Thursday, March 3, 2011

4 week average of initial claims for unemployment drops below 400K

I've talked about this a few times in the past....history has shown that when the 4 wk average of initial claims drops below 400K, strong and persistant job creation was immanent. With this week's intial claims number plummenting to 368K
it has pushed the 4 wk avg down to 394K, below 400K for the first time since the recovery started. The ISM number this week was also very strong yet again. Add to the mix strong earnings for well over a year poised to make new all time highs, the evidence appears overwhealming that the economy is ready to stand on it's own two feet and lagging indicators like the unemployment rate is going to rapidly improve within a year. Of course, the forward looking stock market has been reflecting these things all along...yet so many people, retail and pro alike, refused to listen and still for the most part refuse to listen. They were and still are too angry and bitter from getting burned by the dual bear markets of the 2000s to do so.


Doug Kass issued a mea culpa Wednesday morning admitting that he was too negative about the market over the past year. He claims his bearishness was too dogmatic and that he didn't listen to the market which was telling him to think otherwise. Other traders such as the "Rev Shark" over at realmoney.com (who has been atrocious with his calls) also admit to being too bearish. Although the "Rev Shark" admits strong earnings underpinned the rising market, he also blaims the effect of QE for his mishap and says how the market had a manipulative feel to it similar to the typical rants of loser permabear traders who have been crushed. Pathetic.
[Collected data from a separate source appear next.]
(* ===== verification/_CoqProject ===== *)
-Q . S2P
Prelude.v
Codec.v
Secp.v
Ser.v
Bigsize.v
Tlv.v
Features.v
Hex.v
Types.v
Msgs.v
MdHash.v
Sha256.v
Ripemd160.v
Hmac.v
Chacha20.v
Poly1305.v
Aead.v
Noise.v
Peer.v
Payload.v
Onion.v
Text.v
Bech32.v
Invoice.v
Encode.v
Script.v
Tx.v
Graph.v
Display.v
Router.v
Shachain.v
Keys.v
Commitment.v
Interp.v
Channel.v
Monitor.v
Dance.v
Close.v
Reestablish.v
Ledger.v
Moves.v
Machine.v
Revocation.v
Holder.v
Enforce.v
Solvency.v
Conservation.v
Sample.v
Onchain.v
Persist.v
Widths.v
Scenario.v
NodeKeys.v
Node.v
NodeChannel.v
NodePayment.v
NodeDispatch.v
NodeInv.v
NodeSafe.v
NodeMoney.v
NodePay.v
NodeGossip.v
NodeScenario.v
Hazards.v
(* ===== verification/Codec.v ===== *)
(** * Codec: consuming readers and their two correctness notions

    Both byte readers of the code ([WireReader] of src/src/wire/ser.rs and
    [Reader] of src/src/bitcoin/encode.rs) are a slice that shrinks as it is
    read.  A reading function is modelled as [reader E A]: from the remaining
    bytes to a value and the bytes left, or an error.  A writing function is
    modelled by the bytes it appends.

    [reads p w v] (the reader [p] turns the bytes [w], in front of anything,
    into [v]) is the round-trip notion; [canonical p enc] (everything [p]
    accepts is the encoding of what it returns) is the uniqueness notion. *)
From S2P Require Import Prelude.

Definition reader (E A : Type) : Type := bytes -> result E (A * bytes).

#[export] Instance reader_ret {E} : MRet (reader E) := fun A a bs => Ok (a, bs).
#[export] Instance reader_bind {E} : MBind (reader E) := fun A B f p bs =>
  match p bs with
  | Ok (a, rest) => f a rest
  | Err e => Err e
  | Panic => Panic
  end.

(** [Err(e)?] and [if b { return Err(e) }] inside a reading function. *)
Definition rfail {E A} (e : E) : reader E A := fun _ => Err e.
Definition rfail_if {E} (b : bool) (e : E) : reader E unit :=
  fun bs => if b then Err e else Ok (tt, bs).
(** A fallible computation that does not read. *)
Definition rlift {E A} (r : result E A) : reader E A :=
  fun bs => match r with Ok a => Ok (a, bs) | Err e => Err e | Panic => Panic end.

(** [for _ in 0..n { v.push(p()?) }]. *)
Fixpoint read_n {E A} (n : nat) (p : reader E A) : reader E (list A) :=
  match n with
  | O => mret []
  | S n => a ← p; l ← read_n n p; mret (a :: l)
  end.

(** [split_at(n)] when the slice is long enough. *)
Definition split_take (n : nat) (bs : bytes) : option (bytes * bytes) :=
  if (length bs <? n)%nat then None else Some (take n bs, drop n bs).

Section Reads.
Context {E : Type}.

Definition reads {A} (p : reader E A) (w : bytes) (v : A) : Prop :=
  forall rest, p (w ++ rest) = Ok (v, rest).

(** Readers that take the whole remaining input ([r.rest()]). *)
Definition reads_all {A} (p : reader E A) (w : bytes) (v : A) : Prop :=
  p w = Ok (v, []).

(** What [p] accepts is exactly what [enc] writes. *)
Definition canonical {A} (p : reader E A) (ok : A -> Prop) (enc : A -> bytes) : Prop :=
  forall bs v rest, bytes_ok bs -> p bs = Ok (v, rest) -> ok v /\ bs = enc v ++ rest.

Lemma reads_ret {A} (v : A) : reads (mret v) [] v.
Proof. done. Qed.

Lemma reads_bind {A B} (p : reader E A) (f : A -> reader E B) w1 w2 v1 v2 :
  reads p w1 v1 -> reads (f v1) w2 v2 -> reads (p ≫= f) (w1 ++ w2) v2.
Proof.
  intros Hp Hf rest. unfold mbind, reader_bind. by rewrite <- app_assoc, Hp.
Qed.

Lemma reads_bind_ret {A B} (p : reader E A) (f : A -> B) w v :
  reads p w v -> reads (a ← p; mret (f a)) w (f v).
Proof. intros Hp rest. unfold mbind, reader_bind. by rewrite Hp. Qed.

Lemma reads_all_bind {A B} (p : reader E A) (f : A -> reader E B) w1 w2 v1 v2 :
  reads p w1 v1 -> reads_all (f v1) w2 v2 -> reads_all (p ≫= f) (w1 ++ w2) v2.
Proof. intros Hp Hf. unfold reads_all, mbind, reader_bind. by rewrite Hp. Qed.

Lemma reads_guard {A} (b : bool) (e : E) (p : reader E A) w v :
  b = false -> reads p w v -> reads (rfail_if b e ≫= fun _ => p) w v.
Proof. intros -> Hp rest. unfold mbind, reader_bind. simpl. apply Hp. Qed.

Lemma reads_read_n {A} (p : reader E A) (enc : A -> bytes) (vs : list A) :
  Forall (fun v => reads p (enc v) v) vs ->
  reads (read_n (length vs) p) (concat (map enc vs)) vs.
Proof.
  induction 1 as [|v vs Hv Hvs IH]; simpl; [apply reads_ret|].
  eapply reads_bind; [done|]. rewrite <- (app_nil_r (concat _)).
  eapply reads_bind; [done|]. apply reads_ret.
Qed.

Lemma reads_val {A} (p : reader E A) w v v' : reads p w v -> v = v' -> reads p w v'.
Proof. by intros ? <-. Qed.

Lemma reads_all_val {A} (p : reader E A) w v v' : reads_all p w v -> v = v' -> reads_all p w v'.
Proof. by intros ? <-. Qed.

Lemma read_n_canonical {A} (p : reader E A) ok enc n :
  canonical p ok enc ->
  canonical (read_n n p) (fun l => length l = n /\ Forall ok l)
    (fun l => concat (map enc l)).
Proof.
  intros Hp. induction n as [|n IH]; intros bs v rest Hbs; simpl.
  - intros [= <- <-]. done.
  - unfold mbind, reader_bind. destruct (p bs) as [[a bs1]| |] eqn:Ha; [|done..].
    destruct (Hp _ _ _ Hbs Ha) as [Hok ->].
    apply Forall_app in Hbs as [_ Hbs1].
    destruct (read_n n p bs1) as [[l bs2]| |] eqn:Hl; [|done..].
    intros [= <- <-]. destruct (IH _ _ _ Hbs1 Hl) as [[Hlen Hoks] ->].
    split; [split; [simpl; congruence|by constructor]|]. simpl. by rewrite app_assoc.
Qed.

End Reads.

Arguments reads_all_bind {E A B} p f w1 w2 v1 v2 _ _.

Lemma rbind_Ok {E A B} (p : reader E A) (f : A -> reader E B) bs r :
  (p ≫= f) bs = Ok r <-> exists a rest, p bs = Ok (a, rest) /\ f a rest = Ok r.
Proof.
  unfold mbind, reader_bind. destruct (p bs) as [[a rest]| |]; naive_solver.
Qed.

Lemma rfail_if_Ok {E} b (e : E) bs r :
  rfail_if b e bs = Ok r <-> b = false /\ r = (tt, bs).
Proof. destruct b; simpl; naive_solver. Qed.

(** A read followed by a range check on the value. *)
Lemma reads_guarded {E} (p : reader E Z) (bad : Z -> bool) e w v :
  reads p w v -> bad v = false ->
  reads (x ← p; _ ← rfail_if (bad x) e; mret x) w v.
Proof. intros Hp Hv rest. unfold mbind, reader_bind. by rewrite Hp, Hv. Qed.

Lemma canonical_guarded {E} (p : reader E Z) (bad : Z -> bool) e ok enc :
  canonical p ok enc ->
  canonical (x ← p; _ ← rfail_if (bad x) e; mret x)
    (fun v => ok v /\ bad v = false) enc.
Proof.
  intros Hp bs v rest Hbs (x & r & Hx & H)%rbind_Ok.
  apply rbind_Ok in H as (u & r' & [Hb ?]%rfail_if_Ok & Hret). unfold mret, reader_ret in Hret.
  simplify_eq. by destruct (Hp _ _ _ Hbs Hx).
Qed.

Lemma split_take_app n w rest :
  length w = n -> split_take n (w ++ rest) = Some (w, rest).
Proof.
  intros <-. unfold split_take. rewrite length_app.
  case_match eqn:Hb; [apply Nat.ltb_lt in Hb; lia|].
  by rewrite take_app_length, drop_app_length.
Qed.

Lemma split_take_Some n bs w rest :
  split_take n bs = Some (w, rest) <-> length w = n /\ bs = w ++ rest.
Proof.
  split.
  - unfold split_take. case_match eqn:Hb; [done|]. apply Nat.ltb_ge in Hb.
    intros [= <- <-]. rewrite take_drop, length_take. split; [lia|done].
  - intros [Hn ->]. by apply split_take_app.
Qed.

(** Invert a successful run of a reader, bind by bind. *)
Ltac rbind_inv :=
  repeat match goal with
  | H : (_ ≫= _) _ = Ok _ |- _ => apply rbind_Ok in H as (? & ? & ? & H)
  | H : rfail_if _ _ _ = Ok _ |- _ => apply rfail_if_Ok in H as [? ?]
  | H : mret _ _ = Ok _ |- _ => unfold mret, reader_ret in H
  | H : rfail _ _ = Ok _ |- _ => discriminate H
  end; simplify_eq.

(** The readers of primitive fields, for [eauto with codec]. *)
Create HintDb codec discriminated.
The above is an example of what I mean by when I said that you need to be strong in your convictions when the market is agreeing with you, when it's not it means you are either early or flat out wrong, either of which will do equal damage to your account balance. When the market is slapping you in the face over and over and over there has to be a point when you come to realization that you're wrong and it's time to change your way thinking. Unfortunately for most people, this moment tends to happen far, far too late and by the time they make the switch the market slaps them in the face again. For some with massive egos, like Prechter, such a moment never happens. He's been LT bearish since 1987. And despite the mea culpas I've noted from Kass and the "Rev Shark", these guys have not turned into full fledged bulls. They are more respectful of the market upside but still cautious deep down willing to run for the hills into their bear caves the moment the market shows any weakness.


I want to say something about market pundits like Kass. Kass made a great call when he pounded the table bullish near the March 2009 bottom. This gave him quite a boost in popularity. This is similar to how bears like Roubini and Pretchter correctly called the bear market of 2008 near it's beginning. But it doesn't surprise me whatsoever to see pundits who made great calls make terrible calls later on. I warned about this in April of 2009 when I said today's geniuses will be tomorrow's goats which is why you can only rely on yourself and be willing to bet against those who have had a hot hand calling the market if that's what's called for. You also need to do your homework on these "gurus". A lot of the times, these guys are like broken clocks who were wrong for months, years or even decades and then finally they get it right and get famous as a result. Meanwhile the media and sheep investors who lick their ass don't bother to look at their long term track record.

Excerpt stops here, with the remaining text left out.